ABOUT THIS EXERCISE: Please copy every line of the records below that holds the word "UpdateStatus".

RECORDS SHOWN:
(* ===== verification/StatsKept.v ===== *)
(** * What the statistics writer never removes

    Proofs about [Stats]: whatever calls fail, a file whose day no retention
    clock of the run has put out of reach keeps its bytes; rows are only ever
    added behind them. *)

From stdpp Require Import base list strings numbers gmap.
From Stdlib Require Import Lia ZArith.
From S2P Require Import Prelude Float64 GoTime GoStrings NetipParse Measurement Select Loop System GoDate GoText Refclock Pps EngineLeap Engine ServerStats Stats.

Local Open Scope Z_scope.

Lemma mkdirAll_files y m d disk : dk_files (mkdirAll y m d disk) = dk_files disk.
Proof.
  assert (forall disk p, dk_files (add_dir disk p) = dk_files disk) as H by (intros dk p; unfold add_dir; by destruct (bool_decide _)). unfold mkdirAll. by rewrite !H.
Qed.

Section Kept.
Context (io : nat -> nat * bool) (zone : time -> Z) (number : f64 -> str).
Context (y m d : str) (rest : path).

Abbreviation q := (y :: m :: d :: rest).

(** Nothing but the disk, the open files, the events seen and the calls has
    changed, and the file is still there with its bytes. *)
Record kept (r r' : Recorder) : Prop := {
  kp_days : rc_keepDays r' = rc_keepDays r;
  kp_horizon : rc_horizon r' = rc_horizon r;
  kp_ch : rc_ch r' = rc_ch r;
  kp_file : forall c, dk_files (rc_disk r) !! q = Some c -> exists c', dk_files (rc_disk r') !! q = Some (c ++ c')
}.

Lemma kept_same r r' : rc_keepDays r' = rc_keepDays r -> rc_horizon r' = rc_horizon r -> rc_ch r' = rc_ch r -> dk_files (rc_disk r') = dk_files (rc_disk r) -> kept r r'.
Proof. intros H1 H2 H3 H4. constructor; try done. intros c Hc. exists []. by rewrite H4, app_nil_r. Qed.

Lemma kept_refl r : kept r r.
Proof. by apply kept_same. Qed.

Lemma kept_trans r1 r2 r3 : kept r1 r2 -> kept r2 r3 -> kept r1 r3.
Proof.
  intros [A1 A2 A3 A4] [B1 B2 B3 B4]. constructor; try congruence. intros c Hc. destruct (A4 c Hc) as [c1 H1]. destruct (B4 _ H1) as [c2 H2].
  exists (c1 ++ c2). by rewrite (assoc_L (++)).
Qed.

Lemma kept_fold {A} (f : Recorder -> A -> Recorder) (P : Recorder -> Prop) l : (forall r x, P r -> kept r (f r x) /\ P (f r x)) -> forall r, P r -> kept r (fold_left f l r) /\ P (fold_left f l r).
Proof.
  intros Hf. induction l as [|x l IH]; intros r Hr; cbn [fold_left]; [by split; [apply kept_refl|]|]. destruct (Hf r x Hr) as [H1 H2]. destruct (IH _ H2) as [H3 H4].
  split; [by eapply kept_trans|done].
Qed.

(** A change of the files that only appends. *)
Lemma kept_alter r p s : kept r (on_disk r (append_file p s)).
Proof.
  constructor; try done. intros c Hc. cbn. destruct (decide (p = q)) as [->|Hne].
  - exists s. rewrite lookup_alter_eq. by rewrite Hc.
  - exists []. rewrite lookup_alter_ne by done. by rewrite app_nil_r.
Qed.

Lemma kept_call r : kept r (call io r).1.
Proof. by apply kept_same. Qed.

(** ** Retention *)

(** The file's day is within reach of the retention clock. *)
Definition safe (r : Recorder) : Prop := rc_keepDays r <= 0 \/ forall h, rc_horizon r = Some h -> expired zone (rc_keepDays r) h y m d = false.
(* ===== verification/StatsJournal.v ===== *)
(** * The statistics files as an append-only journal

    The abstract recorder writes rows to one list and has no files.  Where no
    call fails and nothing is pruned, the recorder of [Stats], with its daily
    files, buffers, rotation and flushes, refines it: each file is the header
    and the journal's rows of that kind and day, in order. *)

From stdpp Require Import base list strings numbers gmap.
From Stdlib Require Import Lia ZArith.
From S2P Require Import Prelude Float64 GoTime GoStrings NetipParse NtpTime Measurement Select Loop System ServerStats GoDate GoText Refclock Pps EngineLeap Engine StatusText Stats.

Local Open Scope Z_scope.

(** ** The journal *)

Record Row : Type := mkRow { rw_kind : string; rw_at : time; rw_line : str }.

Record Journal : Type := mkJournal {
  jn_ch : list EngineStatus; jn_pulses : list AcceptedPulse; jn_lastUpdates : Z; jn_lastEvents : option eventState; jn_lastEventAt : gmap (string * string) time;
  jn_rows : list Row
}.

#[export] Instance Journal_eta : Eta Journal := fun j => mkJournal (jn_ch j) (jn_pulses j) (jn_lastUpdates j) (jn_lastEvents j) (jn_lastEventAt j) (jn_rows j).

Definition newJournal : Journal := mkJournal [] [] 0 None ∅ [].

Definition columns_of (kind : string) : list string :=
  if bool_decide (kind = "pps"%string) then pps_columns
  else if bool_decide (kind = "events"%string) then events_columns
  else if bool_decide (kind = "loop"%string) then loop_columns
  else if bool_decide (kind = "sources"%string) then sources_columns
  else if bool_decide (kind = "server"%string) then server_columns
  else [].

Definition add_row (kind : string) (at_ : time) (line : str) (j : Journal) : Journal := j <| jn_rows := jn_rows j ++ [mkRow kind at_ line] |>.

Definition add_rows (kind : string) (at_ : time) (lines : list str) (j : Journal) : Journal := fold_left (fun j line => add_row kind at_ line j) lines j.

Section Journal.
Context (number : f64 -> str).
(* ===== verification/Control.v ===== *)
(** * internal/control: the status socket

    The conversions of an engine snapshot and of the listener's counters to
    what a client is sent, one connection from its request to its reply, the
    admission of connections, and the ownership of the socket's path.  JSON is a
    parameter; what a client sends is the bytes and whether it closed. *)

From stdpp Require Import base list strings numbers gmap.
From Stdlib Require Import Lia ZArith.
From S2P Require Import Prelude Float64 GoTime GoStrings Netip NetipParse NtpTime NtpPacket Measurement Select Loop System ServerStats GoDate GoText LeapTable LeapStore Exchange Refclock Pps EngineLeap Engine LeapUpdater StatusText.

Local Open Scope Z_scope.

(** ** Protocol *)

Record Request : Type := mkRequest { rq_Command : string; rq_Timeout : f64 }.

(** The whole of [source.Info]. *)
Record SourceInfo : Type := mkSourceInfo {
  si_Address : string; si_Resolved : option str; si_Reach : Z; si_Poll : Z; si_Denied : bool; si_LastRx : time; si_LastError : string;
  si_Sent : Z; si_Received : Z; si_Timeouts : Z; si_Bogus : Z; si_BadAuth : Z; si_Kiss : Z; si_NoKernelTS : Z; si_Stale : Z;
  si_Refclock : option (string * string * string * RefclockInfo)      (* type, device, edge *)
}.

(** [CtlRefclock]. *)
Record CtlRefclock : Type := mkCtlRefclock {
  cr_Name : string; cr_Type : string; cr_Device : string; cr_Edge : string; cr_Reach : Z; cr_Poll : Z;
  cr_Qualified : bool; cr_Stable : bool; cr_Locked : bool; cr_DisagreesWith : string; cr_Disagreement : f64;
  cr_LastPulse : option time; cr_LastSentence : option time; cr_info : RefclockInfo    (* the fields copied as they are *)
}.

Record CounterStats : Type := mkCounterStats {
  cs_counts : CounterSnapshot;                      (* the fields copied as they are *)
  cs_Modes : list (string * Z); cs_Versions : list (Z * Z);
  cs_LastRequest : option time; cs_LastServed : option time
}.

Record CtlSource : Type := mkCtlSource {
  so_Name : string; so_Status : string; so_Prefer : bool; so_NoSelect : bool; so_Reach : Z; so_Poll : Z;
  so_Offset : f64; so_Delay : f64; so_Dispersion : f64; so_Jitter : f64; so_Distance : f64; so_Stratum : Z; so_RefID : str; so_Leap : string;
  so_Address : string; so_Resolved : str; so_LastRx : option time; so_LastError : string;
  so_Sent : Z; so_Received : Z; so_Timeouts : Z; so_Bogus : Z; so_BadAuth : Z; so_Kiss : Z; so_Stale : Z; so_NoKernelTS : Z; so_Denied : bool
}.

Record Tracking : Type := mkTracking {
  tk_State : string; tk_Stratum : Z; tk_RefID : str; tk_Leap : string; tk_LeapSource : string; tk_LeapExpiry : option time; tk_ClockState : string;
  tk_LeapReady : bool; tk_LeapValid : bool; tk_LeapDisagreement : bool; tk_LeapRequired : bool; tk_LeapReason : string;
  tk_LeapRecord : option LeapRecord; tk_LeapUpdate : UpdateStatus; tk_RefTime : option time; tk_Now : time; tk_Uptime : f64;
  tk_sys : SysStatus;                                (* offset to steps, copied as they are *)
  tk_Version : string
}.

(** A nil time for one that has not happened. *)
Definition optionalTime (t : time) : option time := if IsZero t then None else Some t.
Definition timeOrZero (t : option time) : time := default zeroTime t.

Definition modes_of (c : CounterSnapshot) : list (string * Z) :=
  omap (fun '(m, v) => if (v =? 0) || (m =? ModeClient) then None else Some (Mode_String m, v)) (imap (fun i v => (Z.of_nat i, v)) (Modes c)).

Definition versions_of (c : CounterSnapshot) : list (Z * Z) :=
  omap (fun '(n, v) => if v =? 0 then None else Some (n, v)) (imap (fun i v => (Z.of_nat i, v)) (Versions c)).

Definition counterStatsOf (c : CounterSnapshot) : CounterStats :=
  mkCounterStats c (modes_of c) (versions_of c) (optionalTime (LastRequest c)) (optionalTime (LastServed c)).

Definition ServerStatsOf (s : StatsSnapshot) : CounterStats * CounterStats * CounterStats :=
  (counterStatsOf (Total s), counterStatsOf (IPv4 s), counterStatsOf (IPv6 s)).

(** The snapshot with its leap acquisition and the build's version. *)
Definition TrackingOf (st : EngineStatus) (update : UpdateStatus) (built : string) : Tracking :=
  let utc := if After (es_UTCbound st) (es_Now st) then es_UTCbound st else es_Now st in
  let y := es_sys st in
  mkTracking (State_String (st_State y)) (st_Stratum y) (RefID_String (st_RefID y)) (Leap_String (st_Leap y)) (es_LeapSource st) (optionalTime (es_LeapExpiry st))
    (State_String (es_ClockState st)) (es_LeapReady st) (negb (IsZero (es_LeapExpiry st)) && After (es_LeapExpiry st) utc) (es_LeapDisagreement st) (es_LeapRequired st)
    (es_LeapReason st) (es_LeapRecord st) update (optionalTime (es_RefTime st)) (es_Now st) (Seconds (es_Uptime st)) y built.

Definition info_of (infos : list (string * SourceInfo)) (name : string) : option SourceInfo :=
  snd <$> List.find (fun e => bool_decide (fst e = name)) infos.

Definition source_line_of (infos : list (string * SourceInfo)) (s : SourceStatus) : CtlSource :=
  let gone := bool_decide (ss_Status s = StatusUnreachable) in
  let stratum := if gone then 0 else ss_Stratum s in
  let refid := if gone then [] else RefID_String (ss_RefID s) in
  let base reach poll := mkCtlSource (ss_Name s) (SelectStatus_String (ss_Status s)) (ss_Prefer s) (ss_NoSelect s) reach poll (ss_Offset s) (ss_Delay s) (ss_Dispersion s)
    (ss_Jitter s) (ss_Distance s) stratum refid (Leap_String (ss_Leap s)) in
  match info_of infos (ss_Name s) with
  | None => base (ss_Reach s) (ss_Poll s) ""%string [] None ""%string 0 0 0 0 0 0 0 0 false
  | Some i => base (si_Reach i) (si_Poll i) (si_Address i) (default [] (si_Resolved i)) (optionalTime (si_LastRx i)) (si_LastError i) (si_Sent i) (si_Received i) (si_Timeouts i)
                (si_Bogus i) (si_BadAuth i) (si_Kiss i) (si_Stale i) (si_NoKernelTS i) (si_Denied i)
  end.

Definition SourcesOf (st : EngineStatus) (infos : list (string * SourceInfo)) : list CtlSource := source_line_of infos <$> st_Sources (es_sys st).

Definition refclock_of (st : EngineStatus) (infos : list (string * SourceInfo)) (s : SourceStatus) : option CtlRefclock :=
  i ← info_of infos (ss_Name s);
  '(type, device, edge, r) ← si_Refclock i;
  let pulse := bool_decide (type = "pps"%string) || bool_decide (type = "gps-pps"%string) in
  let reached := negb (ss_Reach s =? 0) in
  let qualified := if pulse then reached && st_PPSQualified (es_sys st) && negb (bool_decide (ss_Status s = StatusFalseticker)) else reached in
  Some (mkCtlRefclock (ss_Name s) type device edge (ss_Reach s) (ss_Poll s) qualified (r_Stable r) (qualified && r_Stable r) (ss_DisagreesWith s) (ss_Disagreement s)
          (optionalTime (r_LastPulse r)) (optionalTime (r_LastSentence r)) r).

Definition RefclocksOf (st : EngineStatus) (infos : list (string * SourceInfo)) : list CtlRefclock := omap (refclock_of st infos) (st_Sources (es_sys st)).

(** ** One connection *)

Definition maxRequest : nat := 4096.
Definition replyWriteTimeout : duration := 5 * Second.
Definition maxWaitDuration : duration := 2 ^ 63 - 1 - 4 * replyWriteTimeout.

Definition waitDuration (secs : f64) : duration :=
  if is_nan secs || fle secs fzero then 0
  else
    let ns := fmul secs (of_Z Second) in
    if (match ns with SpecFloat.S754_infinity false => true | _ => false end) || fge ns (of_Z maxWaitDuration) then maxWaitDuration
    else duration_of ns.

Inductive Response : Type :=
| RespError (text : string) | RespVersion (version : string) | RespTracking (t : Tracking) | RespSources (l : list CtlSource) | RespRefclocks (l : list CtlRefclock)
| RespServerStats (s : CounterStats * CounterStats * CounterStats) | RespSynced (synced : bool).

Section Connection.
Context (decode : str -> option Request) (encode : Response -> option str).

(** The engine's and the listener's answers, and whether the engine says
    synchronized before a wait of the given length, without end for none, is
    over or the client is gone. *)
Context (status : EngineStatus) (update : UpdateStatus) (infos : list (string * SourceInfo)) (stats : StatsSnapshot) (version built : string) (waits : option duration -> bool).

Definition dispatch (req : Request) : Response :=
  if bool_decide (rq_Command req = "version"%string) then RespVersion version
  else if bool_decide (rq_Command req = "tracking"%string) then RespTracking (TrackingOf status update built)
  else if bool_decide (rq_Command req = "sources"%string) then RespSources (SourcesOf status infos)
  else if bool_decide (rq_Command req = "refclock"%string) then RespRefclocks (RefclocksOf status infos)
  else if bool_decide (rq_Command req = "serverstats"%string) then RespServerStats (ServerStatsOf stats)
  else if bool_decide (rq_Command req = "waitsync"%string) then RespSynced (waits (if fgt (rq_Timeout req) fzero then Some (waitDuration (rq_Timeout req)) else None))
  else RespError "control: unknown command"%string.

(** The request line: [ReadSlice] of a buffer of 4096 bytes, or what came
    before the end. *)
Definition request_line (data : str) (eof : bool) : option str :=
  match cut_byte 10 (take maxRequest data) with
  | Some (line, _) => Some (line ++ [10])
  | None => if (maxRequest <=? length data)%nat then None else if eof && negb (length data =? 0)%nat then Some data else None
  end.

(** The bytes of a reply; a response that does not encode becomes an error. *)
Definition reply_bytes (resp : Response) : option str :=
  match encode resp with
  | Some b => Some (b ++ [10])
  | None => match encode (RespError "control: internal encoding failure"%string) with Some b => Some (b ++ [10]) | None => None end
  end.

Definition ctl_handle (data : str) (eof : bool) : option str :=
  match request_line data eof with
  | None => reply_bytes (RespError "control: malformed request"%string)
  | Some line =>
      match decode line with
      | None => reply_bytes (RespError "control: malformed request"%string)
      | Some req => reply_bytes (dispatch req)
      end
  end.

End Connection.

(** ** Admission *)

Definition maxConcurrentClients : Z := 128.

(** The accept loop and the handlers: the counter, the connections being
    handled, and the loop's reading of the counter when it has one. *)
Record CtlServer : Type := mkCtlServer { cv_waiters : Z; cv_handling : nat; cv_seen : option Z; cv_refused : Z }.

#[export] Instance CtlServer_eta : Eta CtlServer := fun s => mkCtlServer (cv_waiters s) (cv_handling s) (cv_seen s) (cv_refused s).

(** A connection is accepted and the counter read; it is refused or counted
    and handed to a handler; a handler ends. *)
Inductive ctl_event : Type := CtlAccept | CtlAdmit | CtlDone.

Definition ctl_step (s : CtlServer) (e : ctl_event) : CtlServer :=
  match e with
  | CtlAccept => match cv_seen s with None => s <| cv_seen := Some (cv_waiters s) |> | Some _ => s end
  | CtlAdmit =>
      match cv_seen s with
      | None => s
      | Some n =>
          if maxConcurrentClients <=? n then s <| cv_seen := None |> <| cv_refused := cv_refused s + 1 |>
          else s <| cv_seen := None |> <| cv_waiters := cv_waiters s + 1 |> <| cv_handling := S (cv_handling s) |>
      end
  | CtlDone => match cv_handling s with O => s | S n => s <| cv_waiters := cv_waiters s - 1 |> <| cv_handling := n |> end
  end.

(** ** The path *)

(** What is at the socket's path: nothing, something else, or a socket, with
    the process that listens on it if one does. *)
Inductive entry : Type := EntryAbsent | EntryOther | EntrySocket (listener : option nat).

(** How far a process is: [Listen] (the lock, the probe, the removal, the
    bind and the mode), serving, the end of [Serve] (the close, the removal, the release),
    and [Close], which the daemon calls last. *)
Inductive phase : Type :=
| PhStart | PhLocked | PhAbandoned | PhCleared | PhBound | PhServing | PhClosed | PhRemoved | PhReleased | PhLeaving | PhExited.

Record Host : Type := mkHost { ho_lock : option nat; ho_entry : entry; ho_phase : gmap nat phase }.

Definition phase_of (h : Host) (p : nat) : phase := default PhStart (ho_phase h !! p).
Definition become (h : Host) (p : nat) (ph : phase) : Host := mkHost (ho_lock h) (ho_entry h) (<[p := ph]> (ho_phase h)).
Definition with_entry (h : Host) (x : entry) : Host := mkHost (ho_lock h) x (ho_phase h).
Definition with_lock (h : Host) (l : option nat) : Host := mkHost l (ho_entry h) (ho_phase h).

(** A start that fails closes the lock file, and the process ends. *)
Definition give_up_start (h : Host) (p : nat) : Host := become (with_lock h None) p PhExited.

(** [lockPath]. *)
Definition lockPath (h : Host) (p : nat) : Host :=
  match ho_lock h with None => become (with_lock h (Some p)) p PhLocked | Some _ => become h p PhExited end.

(** [clearAbandonedSocket]: the inspection and the probe, then the removal of a
    socket nobody listens on. *)
Definition probe_path (h : Host) (p : nat) : Host :=
  match ho_entry h with
  | EntryAbsent => become h p PhCleared
  | EntrySocket None => become h p PhAbandoned
  | EntryOther | EntrySocket (Some _) => give_up_start h p
  end.

Definition remove_abandoned (h : Host) (p : nat) : Host := become (with_entry h EntryAbsent) p PhCleared.

(** [net.Listen], which fails where the name exists. *)
Definition bind_path (h : Host) (p : nat) : Host :=
  match ho_entry h with EntryAbsent => become (with_entry h (EntrySocket (Some p))) p PhBound | _ => give_up_start h p end.

(** The end of [Serve]: the listener is closed, which unlinks its name, the
    path is removed once the handlers are done, and the lock is released. *)
Definition serve_end (h : Host) (p : nat) : Host :=
  match phase_of h p with
  | PhServing => become (with_entry h EntryAbsent) p PhClosed
  | PhClosed => become (with_entry h EntryAbsent) p PhRemoved
  | PhRemoved => become (with_lock h None) p PhReleased
  | _ => h
  end.

(** [Close] after [Serve] has returned: the listener is closed and the lock
    released already, and the path is removed again. *)
Definition close_again (h : Host) (p : nat) : Host := become (with_entry h EntryAbsent) p PhLeaving.

(** The next step of a process. *)
Definition owner_step (h : Host) (p : nat) : Host :=
  match phase_of h p with
  | PhStart => lockPath h p
  | PhLocked => probe_path h p
  | PhAbandoned => remove_abandoned h p
  | PhCleared => bind_path h p
  | PhBound => become h p PhServing
  | PhServing | PhClosed | PhRemoved => serve_end h p
  | PhReleased => close_again h p
  | PhLeaving => become h p PhExited
  | PhExited => h
  end.

(** A call of [Listen] fails, by whatever cause: without the lock the process
    ends, with it the lock is released, and a socket that is bound already is
    closed and removed first. *)
Definition listen_fails (h : Host) (p : nat) : Host :=
  match phase_of h p with
  | PhStart => become h p PhExited
  | PhLocked | PhAbandoned | PhCleared => give_up_start h p
  | PhBound => give_up_start (with_entry h EntryAbsent) p
  | _ => h
  end.

(** The process dies where it is: its descriptors are closed, which releases
    the lock and leaves its socket behind. *)
Definition owner_crash (h : Host) (p : nat) : Host :=
  let h := if bool_decide (ho_lock h = Some p) then with_lock h None else h in
  let h := match ho_entry h with EntrySocket (Some q) => if bool_decide (q = p) then with_entry h (EntrySocket None) else h | _ => h end in
  become h p PhExited.

(** Steps, failures and crashes of any processes, in any order. *)
Inductive owner_event : Type := OwnStep (p : nat) | OwnFail (p : nat) | OwnCrash (p : nat).
Definition owner_apply (h : Host) (e : owner_event) : Host :=
  match e with OwnStep p => owner_step h p | OwnFail p => listen_fails h p | OwnCrash p => owner_crash h p end.
Definition owner_run (h : Host) (l : list owner_event) : Host := fold_left owner_apply l h.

EXPECTED ANSWER:
  tk_LeapRecord : option LeapRecord; tk_LeapUpdate : UpdateStatus; tk_RefTime : option time; tk_Now : time; tk_Uptime : f64;
Definition TrackingOf (st : EngineStatus) (update : UpdateStatus) (built : string) : Tracking :=
Context (status : EngineStatus) (update : UpdateStatus) (infos : list (string * SourceInfo)) (stats : StatsSnapshot) (version built : string) (waits : option duration -> bool).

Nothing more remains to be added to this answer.